Como você falou existe um pouco de desinformação a respeito do parto e algumas mães querem evitar a cesariana a todo custo, inclusive quando há indicação para isso. Claro que tem muitos casos de médicos folgados que não querem ficar prontidão… o obstetra do primeiro parto nos tratou bem mal por termos preferido fazer parto normal com o plantonista.
Com relação a pessoas que em teoria tem formação científica e acreditam em pseudo-ciência… o que me dá raiva é quando querem dar uma explicação com ares de ciência para se justificarem. Quando alguém diz que acredita na cura por imãs porque é um milagre eu não me incomodo (qualquer um que acredita em Deus pode acreditar em milagre), mas quando diz que os imãs ionizam agentes patógenos dai tenho vontade de vomitar.
Olá Toshio, que bom vê-lo por aqui!
Adorei ler o relato seu e de sua esposa. Muito equilibrada e mostra o ponto de vista de um casal que passou por isso. Cada parto e cada experiência é diferente. E eu estava conversando algo bem pertinente com uma amiga: o que conta é tudo ficar bem. A mãe ficar bem, saudável e a criança também. É isso que importa! E infelizmente em alguns casos o ativismo acaba provocando ansiedades descabidas. Muitas mulheres ficam deprimidas porque o parto não saiu do jeito que ela queria (gente, parto pode ter intercorrência!), mas deu tudo certo no final e ela não valoriza o sucesso. Triste…

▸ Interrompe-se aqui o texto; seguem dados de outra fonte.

Lemma drop_empty_app (names l : list string) :
  drop_empty (names ++ l) =
  match drop_empty names with
  | [] => drop_empty l
  | kept => kept ++ l
  end.
Proof.
  induction names as [|n names IH]; simpl; [reflexivity|].
  destruct (nonempty n); [reflexivity | exact IH].
Qed.

Lemma join_slash_cons_nonempty (x : string) (rest : list string) :
  x <> "" -> join_slash (x :: rest) <> "".
Proof.
  unfold join_slash. intros Hx. destruct x as [|c x]; [congruence|].
  destruct rest; simpl; [discriminate|]. rewrite app_cons_str. discriminate.
Qed.

(** The path is empty exactly when every folder above has an empty name. *)
Lemma folder_path_of_empty (names : list string) :
  folder_path_of names = "" <-> Forall (fun n => n = "") names.
Proof.
  unfold folder_path_of. induction names as [|n names IH]; simpl.
  - split; [constructor | reflexivity].
  - destruct (nonempty n) eqn:Hn.
    + apply nonempty_true in Hn. split.
      * intros Hj. exfalso. eapply join_slash_cons_nonempty; eassumption.
      * intros Hall. inversion Hall; congruence.
    + apply nonempty_false in Hn. rewrite IH. split.
      * intros Hall. constructor; assumption.
      * intros Hall. inversion Hall; assumption.
Qed.

(** One step of the walk: entering a folder extends the path by its name. *)
Lemma folder_path_of_snoc (above : list string) (name : string) :
  (if nonempty (folder_path_of above)
   then folder_path_of above +:+ "/" +:+ name else name) =
  folder_path_of (above ++ [name]).
Proof.
  unfold folder_path_of. rewrite drop_empty_app.
  destruct (drop_empty_head above) as [-> | (x & rest & -> & Hx)].
  - simpl. destruct (nonempty name) eqn:Hn; [reflexivity|].
    apply nonempty_false in Hn. subst. reflexivity.
  - pose proof (join_slash_cons_nonempty x rest Hx) as Hj.
    apply nonempty_true in Hj. rewrite Hj.
    rewrite join_slash_snoc by discriminate. reflexivity.
Qed.

Lemma null_or_str_opt_str (o : option string) : null_or_str (opt_str o).
Proof. destruct o; [right; eauto | left; reflexivity]. Qed.

Section ChromiumWalk.

Context `{Platform}.

(** The walk appends, for each url node it accepts and in the order of
    [url_leaves], the record of that node. *)
Lemma recurse_nodes_emits (b : string) (inc : bool) (fav : option string) (n : node) :
  forall above bookmarks w bookmarks' w',
    recurse_nodes b inc fav n (folder_path_of above) bookmarks w = (Ok bookmarks', w') ->
    exists added,
      bookmarks' = bookmarks ++ added /\
      Forall2 (chromium_record b inc) (url_leaves n above) added.
Proof.
  assert (forall name url date_added above bookmarks w bookmarks' w',
    (match url with
       | None => mret bookmarks
       | Some url =>
         if negb (nonempty url) || negb (http_prefixed url) then mret bookmarks
         else
           let tags := path_tags (folder_path_of above) in
           favicon ← match inc, fav with
                     | true, Some db_path =>
                         if nonempty db_path then get_favicon_base64 db_path url
                         else mret PNone
                     | _, _ => mret PNone
                     end;
           dateAdded ← lift (convert_chrome_time date_added);
           mret (bookmarks ++
                 [make_record (opt_str name) url (folder_path_of above) tags favicon
                              b dateAdded PNone])
       end) w = (Ok bookmarks', w') ->
    exists added,
      bookmarks' = bookmarks ++ added /\
      Forall2 (chromium_record b inc)
        (match accepted_url url with Some u => [(above, u)] | None => [] end)
        added) as Hleaf.
  { intros name url date_added above bookmarks w bookmarks' w' Hrun.
    destruct url as [u|]; simpl.
    2:{ apply ret_ok in Hrun as [-> _]. exists []. rewrite app_nil_r. auto. }
    destruct (nonempty u) eqn:Hn; simpl in *.
    2:{ apply ret_ok in Hrun as [-> _]. exists []. rewrite app_nil_r. auto. }
    destruct (http_prefixed u) eqn:Hp; simpl in *.
    2:{ apply ret_ok in Hrun as [-> _]. exists []. rewrite app_nil_r. auto. }
    apply bind_ok in Hrun as (favicon & w1 & Hfav & Hrun).
    apply bind_ok in Hrun as (dateAdded & w2 & Hdate & Hrun).
    apply lift_ok in Hdate as [Hdate ->].
    apply ret_ok in Hrun as [-> _].
    eexists. split; [reflexivity|]. constructor; [|constructor].
    exists (opt_str name), favicon, dateAdded. simpl.
    split; [reflexivity|]. split; [apply nonempty_true, Hn|]. split; [exact Hp|].
    split; [apply null_or_str_opt_str|].
    assert (null_or_str favicon /\ (inc = false -> favicon = PNone)) as [? ?].
    { destruct inc.
      - split; [|discriminate]. destruct fav as [db_path|].
        + destruct (nonempty db_path).
          * eapply get_favicon_base64_null_or_str, Hfav.
          * apply ret_ok in Hfav as [-> _]. left. reflexivity.
        + apply ret_ok in Hfav as [-> _]. left. reflexivity.
      - apply ret_ok in Hfav as [-> _]. split; [left|]; reflexivity. }
    repeat split; try assumption.
    eapply convert_chrome_time_null_or_str, Hdate. }
  induction n as [type name url date_added | type name url date_added cs IH]
    using node_forall_ind; intros above bookmarks w bookmarks' w' Hrun.
  - simpl in *. destruct (decide (type = Some "url")).
    + eapply Hleaf, Hrun.
    + destruct (decide (type = Some "folder")); apply ret_ok in Hrun as [-> _];
        exists []; rewrite app_nil_r; auto.
  - simpl in *. destruct (decide (type = Some "url")).
    + eapply Hleaf, Hrun.
    + destruct (decide (type = Some "folder")).
      2:{ apply ret_ok in Hrun as [-> _]. exists []. rewrite app_nil_r. auto. }
      rewrite folder_path_of_snoc in Hrun.
      clear Hleaf. revert bookmarks w Hrun.
      induction IH as [|c cs Hc _ IHcs]; intros bookmarks w Hrun.
      * apply ret_ok in Hrun as [-> _]. exists []. rewrite app_nil_r. auto.
      * simpl in Hrun. apply bind_ok in Hrun as (b1 & w1 & Hchild & Hrest).
        apply Hc in Hchild as (added1 & -> & Hadded1).
        apply IHcs in Hrest as (added2 & -> & Hadded2).
        exists (added1 ++ added2). rewrite app_assoc. split; [reflexivity|].
        simpl. apply Forall2_app; assumption.
Qed.

Lemma each_root_emits (b : string) (inc : bool) (fav : option string)
    (roots : list (string * node)) :
  forall bookmarks w bookmarks' w',
    each_root b inc fav roots bookmarks w = (Ok bookmarks', w') ->
    exists added,
      bookmarks' = bookmarks ++ added /\
      Forall2 (chromium_record b inc)
              (flat_map (fun root => url_leaves root.2 []) roots) added.
Proof.
  unfold each_root. induction roots as [|root roots IH]; intros bookmarks w bookmarks' w' Hrun.
  - apply ret_ok in Hrun as [-> _]. exists []. rewrite app_nil_r. auto.
  - simpl in Hrun. apply bind_ok in Hrun as (b1 & w1 & Hroot & Hrest).
    apply (recurse_nodes_emits b inc fav root.2 []) in Hroot as (added1 & -> & Hadded1).
    apply IH in Hrest as (added2 & -> & Hadded2).
    exists (added1 ++ added2). rewrite app_assoc. split; [reflexivity|].
    simpl. apply Forall2_app; assumption.
Qed.

(** What [parse_chromium_bookmarks] returns on a bookmarks document. *)
Lemma parse_chromium_bookmarks_emits (file_path b : string) (inc : bool)
    (w w' : world) (bookmarks : list pyval) (roots : list (string * node)) :
  files w !! file_path = Some (BookmarksJson roots) ->
  parse_chromium_bookmarks file_path b inc w = (Ok bookmarks, w') ->
  Forall2 (chromium_record b inc)
          (flat_map (fun root => url_leaves root.2 []) roots) bookmarks.
Proof.
  intros Hfile Hrun. unfold parse_chromium_bookmarks in Hrun.
  apply bind_ok in Hrun as (ex & w1 & Hex & Hrun).
  injection Hex as <- <-. rewrite Hfile in Hrun. simpl in Hrun.
  apply bind_ok in Hrun as (? & w2 & Hsay & Hrun). injection Hsay as _ <-.
  apply bind_ok in Hrun as (f & w3 & Hread & Hrun).
  unfold read_file in Hread. simpl in Hread. rewrite Hfile in Hread.
  injection Hread as <- <-.
  apply bind_ok in Hrun as (roots' & w4 & Hroots & Hrun).
  apply lift_ok in Hroots as [[= <-] ->].
  apply bind_ok in Hrun as (bm & w5 & Heach & Hrun).
  apply bind_ok in Hrun as (? & w6 & _ & Hrun).
  apply ret_ok in Hrun as [-> _].
  apply each_root_emits in Heach as (added & -> & Hadded). exact Hadded.
Qed.

End ChromiumWalk.

Lemma chromium_record_emitted (b : string) (inc : bool) (leaf : list string * string)
    (r : pyval) :
  chromium_record b inc leaf r -> emitted b inc r.
Proof.
  intros (name & favicon & dateAdded & -> & Hne & Hp & Hn & Hf & Hi & Hd).
  exists name, leaf.2, (folder_path_of leaf.1), favicon, dateAdded, PNone.
  repeat split; try assumption. left. reflexivity.
Qed.

Lemma Forall2_Forall_r {A B} (R : A -> B -> Prop) (P : B -> Prop) (l : list A) (k : list B) :
  (forall x y, R x y -> P y) -> Forall2 R l k -> Forall P k.
Proof. intros HRP. induction 1; constructor; eauto. Qed.

Section ParsersEmit.

Context `{Platform}.

Lemma parse_chromium_bookmarks_emitted (file_path b : string) (inc : bool)
    (w w' : world) (bookmarks : list pyval) :
  parse_chromium_bookmarks file_path b inc w = (Ok bookmarks, w') ->
  Forall (emitted b inc) bookmarks.
Proof.
  intros Hrun. unfold parse_chromium_bookmarks in Hrun.
  apply bind_ok in Hrun as (ex & w1 & _ & Hrun).
  destruct (negb ex).
  { apply bind_ok in Hrun as (? & ? & _ & Hrun). apply ret_ok in Hrun as [-> _].
    constructor. }
  apply bind_ok in Hrun as (? & w2 & _ & Hrun).
  apply bind_ok in Hrun as (f & w3 & _ & Hrun).
  apply bind_ok in Hrun as (roots & w4 & _ & Hrun).
  apply bind_ok in Hrun as (bm & w5 & Heach & Hrun).
  apply bind_ok in Hrun as (? & w6 & _ & Hrun).
  apply ret_ok in Hrun as [-> _].
  apply each_root_emits in Heach as (added & -> & Hadded).
  eapply Forall2_Forall_r; [|exact Hadded]. apply chromium_record_emitted.
Qed.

Achei muito interessante seu ponto de vista com relação a explicação com “ares científicos”. Sempre penso no quanto a física quântica é coringa para essas explicações absurdas rsrs. Por outro lado, se o sujeito quer mesmo acreditar que os imãs vão salvar sua vida e usar isso como “fé”, sei lá né, o cara tem direito disso rsrs.